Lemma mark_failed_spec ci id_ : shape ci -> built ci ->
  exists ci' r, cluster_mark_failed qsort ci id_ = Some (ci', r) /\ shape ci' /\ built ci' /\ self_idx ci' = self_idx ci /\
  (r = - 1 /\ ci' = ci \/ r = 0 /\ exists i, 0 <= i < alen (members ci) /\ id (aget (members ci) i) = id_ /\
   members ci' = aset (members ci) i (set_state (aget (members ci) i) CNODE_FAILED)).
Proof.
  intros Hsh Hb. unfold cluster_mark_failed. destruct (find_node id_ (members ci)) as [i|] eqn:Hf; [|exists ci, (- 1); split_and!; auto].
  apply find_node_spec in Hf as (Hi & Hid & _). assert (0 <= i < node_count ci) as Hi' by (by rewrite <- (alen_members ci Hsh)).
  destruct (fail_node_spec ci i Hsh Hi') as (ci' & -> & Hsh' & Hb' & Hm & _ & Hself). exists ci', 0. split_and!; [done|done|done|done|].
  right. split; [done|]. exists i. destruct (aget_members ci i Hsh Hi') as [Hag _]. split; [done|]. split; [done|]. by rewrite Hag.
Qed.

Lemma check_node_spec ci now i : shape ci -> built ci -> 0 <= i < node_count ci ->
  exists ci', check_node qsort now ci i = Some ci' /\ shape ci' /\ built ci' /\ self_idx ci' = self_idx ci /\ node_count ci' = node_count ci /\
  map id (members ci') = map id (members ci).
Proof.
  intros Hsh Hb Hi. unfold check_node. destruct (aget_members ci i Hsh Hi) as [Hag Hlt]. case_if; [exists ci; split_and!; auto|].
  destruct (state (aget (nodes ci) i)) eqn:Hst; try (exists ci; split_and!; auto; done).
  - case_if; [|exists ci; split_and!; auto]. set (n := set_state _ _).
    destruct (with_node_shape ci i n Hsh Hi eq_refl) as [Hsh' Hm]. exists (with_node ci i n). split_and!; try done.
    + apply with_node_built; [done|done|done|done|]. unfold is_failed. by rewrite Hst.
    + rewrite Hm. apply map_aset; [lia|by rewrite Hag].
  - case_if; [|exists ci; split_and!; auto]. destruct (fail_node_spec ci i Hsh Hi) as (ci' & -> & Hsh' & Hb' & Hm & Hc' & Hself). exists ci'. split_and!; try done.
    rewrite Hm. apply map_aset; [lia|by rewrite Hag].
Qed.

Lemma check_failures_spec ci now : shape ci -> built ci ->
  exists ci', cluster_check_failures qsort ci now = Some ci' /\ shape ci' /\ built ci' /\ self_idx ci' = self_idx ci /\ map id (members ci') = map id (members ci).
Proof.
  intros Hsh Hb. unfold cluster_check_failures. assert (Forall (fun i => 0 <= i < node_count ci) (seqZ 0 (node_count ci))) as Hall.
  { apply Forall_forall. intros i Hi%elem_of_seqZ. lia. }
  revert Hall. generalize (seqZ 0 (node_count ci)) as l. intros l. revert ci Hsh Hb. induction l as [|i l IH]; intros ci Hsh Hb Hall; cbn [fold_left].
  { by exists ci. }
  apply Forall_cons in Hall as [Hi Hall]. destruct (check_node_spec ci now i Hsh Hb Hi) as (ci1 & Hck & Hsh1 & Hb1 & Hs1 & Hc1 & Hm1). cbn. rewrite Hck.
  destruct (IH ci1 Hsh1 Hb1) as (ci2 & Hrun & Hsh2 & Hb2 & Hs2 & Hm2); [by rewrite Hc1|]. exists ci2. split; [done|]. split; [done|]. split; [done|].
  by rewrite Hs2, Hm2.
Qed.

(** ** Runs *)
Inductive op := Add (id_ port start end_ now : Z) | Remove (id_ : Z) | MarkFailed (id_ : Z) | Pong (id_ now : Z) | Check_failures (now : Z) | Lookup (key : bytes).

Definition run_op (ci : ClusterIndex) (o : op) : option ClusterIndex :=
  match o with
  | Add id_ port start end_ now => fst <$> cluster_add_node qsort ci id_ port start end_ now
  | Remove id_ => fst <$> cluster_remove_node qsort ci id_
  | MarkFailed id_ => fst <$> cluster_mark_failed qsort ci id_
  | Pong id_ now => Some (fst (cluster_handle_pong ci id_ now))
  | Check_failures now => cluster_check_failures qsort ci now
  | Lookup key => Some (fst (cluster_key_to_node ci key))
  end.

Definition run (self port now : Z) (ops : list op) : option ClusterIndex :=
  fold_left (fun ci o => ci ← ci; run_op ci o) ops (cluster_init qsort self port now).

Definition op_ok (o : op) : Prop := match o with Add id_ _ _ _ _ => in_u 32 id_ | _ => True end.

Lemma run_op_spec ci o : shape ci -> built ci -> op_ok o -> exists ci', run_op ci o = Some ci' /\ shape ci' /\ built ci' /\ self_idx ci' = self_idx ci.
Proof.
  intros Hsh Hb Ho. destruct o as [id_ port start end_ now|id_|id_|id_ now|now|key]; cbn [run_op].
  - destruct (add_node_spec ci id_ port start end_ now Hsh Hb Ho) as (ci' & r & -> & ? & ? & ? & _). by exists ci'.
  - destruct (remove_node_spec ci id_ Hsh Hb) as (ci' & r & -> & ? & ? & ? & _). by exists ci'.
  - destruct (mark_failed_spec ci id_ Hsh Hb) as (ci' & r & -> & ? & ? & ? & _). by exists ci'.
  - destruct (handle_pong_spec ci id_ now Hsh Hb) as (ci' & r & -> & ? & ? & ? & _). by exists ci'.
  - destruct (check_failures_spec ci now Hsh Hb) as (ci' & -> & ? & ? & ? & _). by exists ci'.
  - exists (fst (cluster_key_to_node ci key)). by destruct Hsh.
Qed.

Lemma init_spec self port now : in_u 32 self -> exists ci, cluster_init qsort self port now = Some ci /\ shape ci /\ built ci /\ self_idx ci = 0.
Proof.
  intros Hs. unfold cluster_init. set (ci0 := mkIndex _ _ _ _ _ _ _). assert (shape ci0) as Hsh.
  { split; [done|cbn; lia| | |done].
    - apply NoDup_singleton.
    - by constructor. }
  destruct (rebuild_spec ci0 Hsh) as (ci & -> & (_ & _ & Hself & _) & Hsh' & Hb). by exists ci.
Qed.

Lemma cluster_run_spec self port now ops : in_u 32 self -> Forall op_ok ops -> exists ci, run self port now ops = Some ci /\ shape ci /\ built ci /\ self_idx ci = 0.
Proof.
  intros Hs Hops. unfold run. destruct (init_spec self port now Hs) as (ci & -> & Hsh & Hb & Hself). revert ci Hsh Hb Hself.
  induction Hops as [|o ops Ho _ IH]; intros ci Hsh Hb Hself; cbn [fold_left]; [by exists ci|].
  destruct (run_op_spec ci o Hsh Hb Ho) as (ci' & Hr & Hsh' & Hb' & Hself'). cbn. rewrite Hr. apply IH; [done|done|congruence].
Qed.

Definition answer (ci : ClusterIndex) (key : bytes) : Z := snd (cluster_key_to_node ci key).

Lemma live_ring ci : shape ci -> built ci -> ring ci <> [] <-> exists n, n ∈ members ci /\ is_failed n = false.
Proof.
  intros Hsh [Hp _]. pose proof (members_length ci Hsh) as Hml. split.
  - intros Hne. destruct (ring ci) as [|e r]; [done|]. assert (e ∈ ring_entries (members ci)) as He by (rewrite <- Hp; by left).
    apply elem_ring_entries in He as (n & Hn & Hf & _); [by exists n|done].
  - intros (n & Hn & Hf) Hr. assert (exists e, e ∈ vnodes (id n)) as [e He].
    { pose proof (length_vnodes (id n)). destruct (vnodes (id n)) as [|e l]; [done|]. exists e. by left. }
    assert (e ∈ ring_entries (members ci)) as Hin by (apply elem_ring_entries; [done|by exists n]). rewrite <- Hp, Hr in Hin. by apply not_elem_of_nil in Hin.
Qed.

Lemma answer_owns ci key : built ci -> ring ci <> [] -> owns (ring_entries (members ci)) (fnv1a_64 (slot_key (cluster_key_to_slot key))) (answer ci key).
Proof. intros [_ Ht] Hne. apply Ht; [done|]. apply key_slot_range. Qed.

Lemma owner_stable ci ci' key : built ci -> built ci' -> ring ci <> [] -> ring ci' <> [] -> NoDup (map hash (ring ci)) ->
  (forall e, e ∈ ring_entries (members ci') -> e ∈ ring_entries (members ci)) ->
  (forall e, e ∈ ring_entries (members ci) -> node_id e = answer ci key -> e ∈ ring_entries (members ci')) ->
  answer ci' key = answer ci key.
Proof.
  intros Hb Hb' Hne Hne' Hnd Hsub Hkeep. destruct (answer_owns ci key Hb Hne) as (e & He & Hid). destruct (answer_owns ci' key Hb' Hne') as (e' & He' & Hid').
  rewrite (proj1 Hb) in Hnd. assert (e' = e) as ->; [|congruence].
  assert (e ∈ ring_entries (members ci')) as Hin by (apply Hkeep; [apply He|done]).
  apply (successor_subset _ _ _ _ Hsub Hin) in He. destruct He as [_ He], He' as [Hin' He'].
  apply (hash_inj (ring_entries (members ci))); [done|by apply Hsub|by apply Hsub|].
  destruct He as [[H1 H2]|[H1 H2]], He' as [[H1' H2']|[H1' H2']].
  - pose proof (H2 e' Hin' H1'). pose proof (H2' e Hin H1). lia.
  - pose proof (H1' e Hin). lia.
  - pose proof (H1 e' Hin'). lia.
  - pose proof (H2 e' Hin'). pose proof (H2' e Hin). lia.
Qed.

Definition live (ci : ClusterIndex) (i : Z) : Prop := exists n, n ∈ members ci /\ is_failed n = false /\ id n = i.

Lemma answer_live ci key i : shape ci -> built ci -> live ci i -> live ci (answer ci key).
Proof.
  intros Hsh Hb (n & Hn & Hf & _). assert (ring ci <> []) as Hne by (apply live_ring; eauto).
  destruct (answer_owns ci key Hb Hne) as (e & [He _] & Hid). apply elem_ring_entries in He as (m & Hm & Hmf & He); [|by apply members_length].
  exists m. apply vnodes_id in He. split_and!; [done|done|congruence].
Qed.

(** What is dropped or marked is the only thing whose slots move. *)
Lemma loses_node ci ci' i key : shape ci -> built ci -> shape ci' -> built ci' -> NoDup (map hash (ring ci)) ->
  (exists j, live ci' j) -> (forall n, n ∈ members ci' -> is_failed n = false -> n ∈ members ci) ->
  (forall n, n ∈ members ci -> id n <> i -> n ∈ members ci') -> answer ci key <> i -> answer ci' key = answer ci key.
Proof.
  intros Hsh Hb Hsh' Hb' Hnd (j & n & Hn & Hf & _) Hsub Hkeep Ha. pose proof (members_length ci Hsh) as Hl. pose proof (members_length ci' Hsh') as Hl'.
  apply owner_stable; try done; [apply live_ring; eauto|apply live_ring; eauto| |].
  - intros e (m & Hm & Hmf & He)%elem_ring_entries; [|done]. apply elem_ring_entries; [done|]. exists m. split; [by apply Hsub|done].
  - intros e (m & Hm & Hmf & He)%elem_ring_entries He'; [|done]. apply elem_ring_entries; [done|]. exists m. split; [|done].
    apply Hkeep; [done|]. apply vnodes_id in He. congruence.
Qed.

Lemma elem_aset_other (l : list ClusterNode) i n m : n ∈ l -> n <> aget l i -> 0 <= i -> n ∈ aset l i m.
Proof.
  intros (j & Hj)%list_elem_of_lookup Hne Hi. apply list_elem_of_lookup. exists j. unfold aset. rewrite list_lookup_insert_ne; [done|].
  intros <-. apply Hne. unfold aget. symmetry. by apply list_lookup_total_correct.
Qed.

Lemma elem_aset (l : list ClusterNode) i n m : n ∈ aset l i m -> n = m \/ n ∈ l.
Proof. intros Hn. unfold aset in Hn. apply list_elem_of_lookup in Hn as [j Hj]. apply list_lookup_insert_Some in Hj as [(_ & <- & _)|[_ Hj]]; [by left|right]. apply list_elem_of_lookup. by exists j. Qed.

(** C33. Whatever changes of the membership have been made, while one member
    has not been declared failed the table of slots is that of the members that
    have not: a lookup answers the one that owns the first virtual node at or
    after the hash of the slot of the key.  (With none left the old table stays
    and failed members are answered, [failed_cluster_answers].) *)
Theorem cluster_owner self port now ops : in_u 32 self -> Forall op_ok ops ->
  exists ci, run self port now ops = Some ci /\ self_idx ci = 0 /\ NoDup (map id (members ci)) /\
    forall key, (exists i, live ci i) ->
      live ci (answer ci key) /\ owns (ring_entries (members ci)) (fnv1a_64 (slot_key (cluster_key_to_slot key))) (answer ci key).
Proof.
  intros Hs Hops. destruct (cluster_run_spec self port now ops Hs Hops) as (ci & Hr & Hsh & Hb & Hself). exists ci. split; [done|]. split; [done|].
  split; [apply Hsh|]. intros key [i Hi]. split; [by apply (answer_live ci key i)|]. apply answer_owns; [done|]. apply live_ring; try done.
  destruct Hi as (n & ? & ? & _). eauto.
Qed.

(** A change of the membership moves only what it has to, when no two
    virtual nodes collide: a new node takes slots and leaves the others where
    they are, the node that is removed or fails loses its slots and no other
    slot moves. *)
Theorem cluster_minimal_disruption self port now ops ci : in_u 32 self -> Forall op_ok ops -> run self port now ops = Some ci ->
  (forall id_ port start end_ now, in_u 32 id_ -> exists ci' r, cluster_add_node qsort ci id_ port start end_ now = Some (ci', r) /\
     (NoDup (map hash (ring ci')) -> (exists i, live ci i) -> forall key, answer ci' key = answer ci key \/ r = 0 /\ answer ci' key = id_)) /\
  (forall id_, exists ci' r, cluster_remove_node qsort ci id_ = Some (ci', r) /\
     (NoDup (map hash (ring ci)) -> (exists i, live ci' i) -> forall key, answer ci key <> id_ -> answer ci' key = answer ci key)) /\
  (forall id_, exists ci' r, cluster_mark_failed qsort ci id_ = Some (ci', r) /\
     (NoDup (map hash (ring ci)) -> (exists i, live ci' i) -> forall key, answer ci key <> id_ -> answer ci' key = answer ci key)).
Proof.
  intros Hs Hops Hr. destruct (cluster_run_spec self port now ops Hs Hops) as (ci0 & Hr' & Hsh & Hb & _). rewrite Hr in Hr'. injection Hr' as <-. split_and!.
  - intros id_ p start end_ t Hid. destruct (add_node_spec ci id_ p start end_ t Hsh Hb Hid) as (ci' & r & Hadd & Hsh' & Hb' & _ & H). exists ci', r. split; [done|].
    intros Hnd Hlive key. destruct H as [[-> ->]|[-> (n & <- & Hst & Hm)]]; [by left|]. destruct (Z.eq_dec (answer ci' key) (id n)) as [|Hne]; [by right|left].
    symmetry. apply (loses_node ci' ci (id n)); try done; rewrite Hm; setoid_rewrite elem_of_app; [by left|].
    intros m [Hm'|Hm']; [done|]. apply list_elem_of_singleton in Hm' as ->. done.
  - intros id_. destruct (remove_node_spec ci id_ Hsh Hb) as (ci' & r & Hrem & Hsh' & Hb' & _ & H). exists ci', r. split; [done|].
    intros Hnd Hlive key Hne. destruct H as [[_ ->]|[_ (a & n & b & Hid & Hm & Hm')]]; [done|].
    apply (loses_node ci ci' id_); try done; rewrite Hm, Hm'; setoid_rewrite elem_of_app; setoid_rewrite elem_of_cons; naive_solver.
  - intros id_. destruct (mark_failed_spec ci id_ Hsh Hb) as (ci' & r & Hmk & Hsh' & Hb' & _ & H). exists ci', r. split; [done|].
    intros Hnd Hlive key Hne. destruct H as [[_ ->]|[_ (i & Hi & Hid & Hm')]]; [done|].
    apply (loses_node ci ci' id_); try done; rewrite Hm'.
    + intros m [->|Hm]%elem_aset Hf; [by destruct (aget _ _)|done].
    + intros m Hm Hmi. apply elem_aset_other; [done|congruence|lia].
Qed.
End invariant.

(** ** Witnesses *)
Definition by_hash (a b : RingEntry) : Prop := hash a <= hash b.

***

**WHAT YOU SHOULD DO:** Above are the records; please copy exactly their first line and each line after it through the line containing "- case_if; [|exists ci; split_and!; auto]. set", and no line after that.

**YOUR SOLUTION:**
Lemma mark_failed_spec ci id_ : shape ci -> built ci ->
  exists ci' r, cluster_mark_failed qsort ci id_ = Some (ci', r) /\ shape ci' /\ built ci' /\ self_idx ci' = self_idx ci /\
  (r = - 1 /\ ci' = ci \/ r = 0 /\ exists i, 0 <= i < alen (members ci) /\ id (aget (members ci) i) = id_ /\
   members ci' = aset (members ci) i (set_state (aget (members ci) i) CNODE_FAILED)).
Proof.
  intros Hsh Hb. unfold cluster_mark_failed. destruct (find_node id_ (members ci)) as [i|] eqn:Hf; [|exists ci, (- 1); split_and!; auto].
  apply find_node_spec in Hf as (Hi & Hid & _). assert (0 <= i < node_count ci) as Hi' by (by rewrite <- (alen_members ci Hsh)).
  destruct (fail_node_spec ci i Hsh Hi') as (ci' & -> & Hsh' & Hb' & Hm & _ & Hself). exists ci', 0. split_and!; [done|done|done|done|].
  right. split; [done|]. exists i. destruct (aget_members ci i Hsh Hi') as [Hag _]. split; [done|]. split; [done|]. by rewrite Hag.
Qed.

Lemma check_node_spec ci now i : shape ci -> built ci -> 0 <= i < node_count ci ->
  exists ci', check_node qsort now ci i = Some ci' /\ shape ci' /\ built ci' /\ self_idx ci' = self_idx ci /\ node_count ci' = node_count ci /\
  map id (members ci') = map id (members ci).
Proof.
  intros Hsh Hb Hi. unfold check_node. destruct (aget_members ci i Hsh Hi) as [Hag Hlt]. case_if; [exists ci; split_and!; auto|].
  destruct (state (aget (nodes ci) i)) eqn:Hst; try (exists ci; split_and!; auto; done).
  - case_if; [|exists ci; split_and!; auto]. set (n := set_state _ _).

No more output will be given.